成熟した草の根の市民運動であるコミケとオタクが、これからさまざまな難題をいかに克服していくか、今後も注目していきたいと思います。

※1……中森明夫「『おたく』の研究(2)――『おたく』も人並みに恋をする?」『漫画ブリッコ』1983年7月号(セルフ出版)所収。

※2……なお、このときテレビで繰り返し流されたのは、床に積まれていた『若奥様の生下着』という成年向けマンガ雑誌でした。当時、読売新聞の社会部記者であった木村透は、「ある民放のカメラクルーがそれを抜き取って、一番上に重ねて撮影したのです。それで、あの雑誌の山が全部、さらにビデオもほとんどがそういう類のものだという、誤ったイメージが流れてしまった」と証言しました(木村透「いったいどうなっておるのか」『格闘する読売ウィークリー編集部』2005年)。
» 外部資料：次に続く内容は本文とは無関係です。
(* ===== verification/Acme.v ===== *)
(** * The ACME provider (crates/wicket-tls/src/acme/mod.rs)

    Obtaining certificates by DNS-01 challenges, the start-up and the daily renewal.
    The state is the disk, the DNS service, the metrics, the served certificates and a
    count of the calls to the ACME server; the server's answers (instant-acme), CSR
    generation (rcgen), base64 and X.509 decoding are parameters, indexed by the count
    where they may change from call to call.  Waiting is not modelled. *)

From S2P Require Import Prelude Str Bytes Num Metrics TlsConfig CertStore Files AcmeStorage Cloudflare.
From Stdlib Require Import Ascii.

(** ** Data *)

Inductive AcmeError :=
| AStorage (e : StorageError)
| ACloudflare (e : CloudflareError)
| AAcme (e : string)
| AJson (e : string)
| AIo (e : string)
| APem (e : PemError)
| ARcgen (e : string)
| ABase64 (e : string)
| AConfig (e : string)
| ANoChallenge
| AOrderFailed (e : string)
| ANoCertificates.

Definition acme_failure_reason (e : AcmeError) : string :=
  match e with
  | AStorage _ => "storage"
  | ACloudflare _ => "dns"
  | AAcme _ => "acme_api"
  | AJson _ => "json"
  | AIo _ => "io"
  | APem _ => "pem"
  | ARcgen _ => "csr"
  | ABase64 _ => "base64"
  | AConfig _ => "config"
  | ANoChallenge => "no_challenge"
  | AOrderFailed _ => "order_failed"
  | ANoCertificates => "no_certificates"
  end.

(** An identifier of an order: a DNS name, or something else with its debug text. *)
Inductive Identifier := IdDns (d : string) | IdOther (debug : string).

(** What the code reads of an authorization: whether it is valid, its identifier, and
    the TXT value of its DNS-01 challenge if it has one. *)
Record Authorization := mkAuthorization {
  az_valid : bool;
  az_identifier : Identifier;
  az_dns_value : option string
}.

(** The refreshed state of an authorization, as the texts of its parts: the identifier,
    the status, and type, status and error of the challenges. *)
Record AuthorizationState := mkAuthorizationState {
  azs_identifier : string;
  azs_status : string;
  azs_challenges : list (string * string * option string)
}.

Inductive OrderStatus := OPending | OReady | OProcessing | OValid | OInvalid.

(** A chain and a key. *)
Notation CertifiedKey := (list string * string)%type.

Record AcmeProvider := mkAcmeProvider {
  ap_config : AcmeConfig;
  ap_storage : AcmeStorage;
  ap_auto_tls_domains : list AutoTlsDomain
}.

(** ** Encodings *)

Definition TokenError_fmt (e : TokenError) : string :=
  match e with
  | TokenReadFailed path cause => "Failed to read token from " +:+ path +:+ ": " +:+ cause
  | TokenNotConfigured => "No api_token or api_token_file configured"
  | TokenEnvNotSet v => "Environment variable " +:+ v +:+ " not set"
  end.

Section pem_to_der.
Context (base64_decode : string → result string string).

Fixpoint pem_block (in_block : bool) (lines : list string) : result AcmeError string :=
  match lines with
  | [] => Ok ""
  | line :: lines' =>
      if contains_str "-----BEGIN" line then pem_block true lines'
      else if contains_str "-----END" line then Ok ""
      else if in_block then
        map_err ABase64 (base64_decode line) ≫= λ bytes, pem_block in_block lines' ≫= λ rest, Ok (bytes +:+ rest)
      else pem_block in_block lines'
  end.

Definition pem_to_der (pem : string) : result AcmeError string := pem_block false (str_lines pem).
End pem_to_der.

(** The world outside, by the number of the operation where its answers may change. *)
Record AcmeEnv (Srv : Type) := mkAcmeEnv {
  (* the disk *)
  env_fault : nat → option string;
  env_partial : nat → nat;
  env_now : nat → Z;
  env_default_mode : N;
  env_meta_to_json : CertMeta → result string string;
  env_meta_from_json : string → result string CertMeta;
  (* Cloudflare *)
  env_send : string → HttpRequest → Srv → result string HttpResponse * Srv;
  env_decode_ids : string → option (list string);
  env_decode_id : string → option string;
  env_decode_errors : string → option (list (Z * string));
  env_header_value_ok : string → bool;
  (* tokens *)
  env_token_file : string → result string string;
  env_env_var : string → option string;
  (* the ACME server: credentials, the order, its authorizations and the certificate *)
  env_from_credentials : nat → string → result string unit;
  env_credentials_ok : string → result string unit;
  env_create_account : nat → list string → string → result string string;
  env_credentials_json : string → result string string;
  env_new_order : nat → list string → option string;
  env_authorizations : nat → list (result string Authorization);
  env_authorization_states : nat → list (result string AuthorizationState);
  env_set_ready : nat → option string;
  env_poll_ready : nat → result string OrderStatus;
  env_finalize_csr : nat → string → option string;
  env_poll_certificate : nat → result string string;
  (* rcgen (key and CSR in PEM), base64, X.509 (seconds), rustls, temporary files *)
  env_generate_key_and_csr : nat → list string → result string (string * string);
  env_base64_decode : string → result string string;
  env_x509_not_after : string → option Z;
  env_pem_certs : string → list (result string string);
  env_pem_private_key : string → result string (option string);
  env_any_supported_type : string → bool;
  env_tempfile : nat → string
}.
Arguments env_fault {Srv} _.
Arguments env_partial {Srv} _.
Arguments env_now {Srv} _.
Arguments env_default_mode {Srv} _.
Arguments env_meta_to_json {Srv} _.
Arguments env_meta_from_json {Srv} _.
Arguments env_send {Srv} _.
Arguments env_decode_ids {Srv} _.
Arguments env_decode_id {Srv} _.
Arguments env_decode_errors {Srv} _.
Arguments env_header_value_ok {Srv} _.
Arguments env_token_file {Srv} _.
Arguments env_env_var {Srv} _.
Arguments env_from_credentials {Srv} _.
Arguments env_credentials_ok {Srv} _.
Arguments env_create_account {Srv} _.
Arguments env_credentials_json {Srv} _.
Arguments env_new_order {Srv} _.
Arguments env_authorizations {Srv} _.
Arguments env_authorization_states {Srv} _.
Arguments env_set_ready {Srv} _.
Arguments env_poll_ready {Srv} _.
Arguments env_finalize_csr {Srv} _.
Arguments env_poll_certificate {Srv} _.
Arguments env_generate_key_and_csr {Srv} _.
Arguments env_base64_decode {Srv} _.
Arguments env_x509_not_after {Srv} _.
Arguments env_pem_certs {Srv} _.
Arguments env_pem_private_key {Srv} _.
Arguments env_any_supported_type {Srv} _.
Arguments env_tempfile {Srv} _.

(** ** The provider *)

Section acme.
Context {Srv : Type}.

Record World := mkWorld {
  w_disk : Disk;
  w_srv : Srv;
  w_metrics : Metrics;
  w_manager : CertManager CertifiedKey;
  w_calls : nat
}.

Notation acme := (io World AcmeError).
Notation Certs := (CertStore CertifiedKey).

Context (env : AcmeEnv Srv).
Notation fault := (env_fault env).
Notation partial := (env_partial env).
Notation now := (env_now env).
Notation default_mode := (env_default_mode env).
Notation meta_to_json := (env_meta_to_json env).
Notation meta_from_json := (env_meta_from_json env).
Notation send := (env_send env).
Notation decode_ids := (env_decode_ids env).
Notation decode_id := (env_decode_id env).
Notation decode_errors := (env_decode_errors env).
Notation header_value_ok := (env_header_value_ok env).
Notation token_file := (env_token_file env).
Notation env_var := (env_env_var env).
Notation from_credentials := (env_from_credentials env).
Notation credentials_ok := (env_credentials_ok env).
Notation create_account := (env_create_account env).
Notation credentials_json := (env_credentials_json env).
Notation new_order := (env_new_order env).
Notation authorizations := (env_authorizations env).
Notation authorization_states := (env_authorization_states env).
Notation set_ready := (env_set_ready env).
Notation poll_ready := (env_poll_ready env).
Notation finalize_csr := (env_finalize_csr env).
Notation poll_certificate := (env_poll_certificate env).
Notation generate_key_and_csr := (env_generate_key_and_csr env).
Notation base64_decode := (env_base64_decode env).
Notation x509_not_after := (env_x509_not_after env).
Notation pem_certs := (env_pem_certs env).
Notation pem_private_key := (env_pem_private_key env).
Notation any_supported_type := (env_any_supported_type env).
Notation tempfile := (env_tempfile env).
※3……コミックマーケット準備会編『コミックマーケット30’sファイル――1975-2005』(2005年/青林工藝舎/=PDF)。

※4……これらの歴史におけるオタクイメージの変遷については、拙文「〈オタク問題〉の四半世紀――〈オタク〉はどのように〈問題視〉されてきたのか」(羽渕一代編『どこか〈問題化〉される若者たち』2008年・恒星社厚生閣・所収)を参照のこと。

※5……霜月たかなか『コミックマーケット創世記』(2008年/朝日新書)所収。